That represents a 36 percent increase year on year for the EV company and a 4 percent increase from Q4 2022.

As expected, the vast majority of its sales were split between the Models 3 and Y—Tesla does not break out details any further, nor does it report by regions. In Q1 2023, it delivered 412,180 Models 3 and Y, 5 percent of which were leased.

The recent price cuts may have helped shift some metal—despite some yo-yoing up and down, a Model Y is $11,000 cheaper today than at the start of the year.

A counterpoint to that argument can be found by looking at how the aging Models S and X are doing. The answer? Not great. Substantial price cuts in January and March do not appear to have moved the needle (at least not in the right direction), and Tesla delivered almost 50 percent fewer of these EVs—just 10,695—for the first quarter of this year than the first three months of last year.
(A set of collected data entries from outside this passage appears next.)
(* ===== verification/CanFdRate.v ===== *)
(** * The bit timing the CAN FD driver chooses and programs

    The search of [CANFD_CalculateTimingValues] against a reference (the first pair of
    quanta and prescaler, in the order of the loops, that divides the clock), the bit
    rate the registers then stand for, and what the search makes of the clock and the
    rates of this board. *)

From Stdlib Require Import ZArith Lia Bool SpecFloat.
From stdpp Require Import base tactics numbers list option.
From S2P Require Import Prelude CanFdHw CanFdTiming.

Open Scope Z_scope.

(** ** Segments *)

(** The ideal sample point in thousandths of a bit. *)
Definition sp_milli (rate : Z) : Z :=
  if 1000000 <=? rate then 750 else if 800000 <=? rate then 800 else 875.

Definition before_sample (tq rate : Z) : Z := tq * sp_milli rate / 1000.

Lemma forall_quanta (P : Z -> bool) tq :
  forallb P (seqZ 8 18) = true -> 8 <= tq <= 25 -> P tq = true.
Proof.
  intros HP Htq. rewrite forallb_forall in HP. apply HP.
  apply list_elem_of_In, elem_of_seqZ. lia.
Qed.

(** The single precision product, cut to an [int], is the exact quotient. *)
Lemma sample_point_exact tq rate :
  8 <= tq <= 25 -> sample_point tq rate = Some (before_sample tq rate).
Proof.
  intros Htq.
  assert (H : forall f n,
    forallb (fun t => bool_decide (int_of_float (SFmul 24 128 (float_of_uint t) f)
                                   = Some (t * n / 1000))) (seqZ 8 18) = true ->
    int_of_float (SFmul 24 128 (float_of_uint tq) f) = Some (tq * n / 1000)).
  { intros f n Hf. by apply (forall_quanta _ tq), bool_decide_eq_true in Hf. }
  unfold sample_point, ideal_sp, before_sample, sp_milli.
  repeat case_match; apply H; vm_compute; reflexivity.
Qed.

Lemma before_sample_bounds tq rate :
  8 <= tq <= 25 -> 6 <= before_sample tq rate <= 21 /\ 1 <= tq - before_sample tq rate <= 7.
Proof.
  intros Htq. unfold before_sample, sp_milli.
  repeat case_match; Z.div_mod_to_equations; lia.
Qed.

(** The configuration for [ntq] quanta, prescaler [p] and divider [d], FD off. *)
Definition timing_no_fd (nominal ntq p d : Z) : CANFD_TIMEING_CONFIG_T :=
  mkTiming (u8 d) p ((ntq + 4) / 5) (before_sample ntq nominal - 1)
    (ntq - before_sample ntq nominal) 0 0 0 0 0 0.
In fact, Tesla was left with almost as many Models S and X on hand as it could sell, building 19,437 for Q1 2023. A similar number of Models 3 and Y were built but left unsold as well. This is becoming a growing problem for Tesla. In Q1 2022, it sold 5,000 more EVs than it built. In Q1 2023, it built 18,000 more EVs than it could sell, which we can add to the 56,000 unsold EVs it reported at the end of 2022.

In presenting its 2022 financial results, Tesla said it expects to grow sales by 50 percent and will sell 1.8 million cars this year, although CEO Elon Musk has been more ambitious. But to achieve those goals, the company will need to ramp sales much higher for the rest of the year if it doesn’t want to disappoint investors again.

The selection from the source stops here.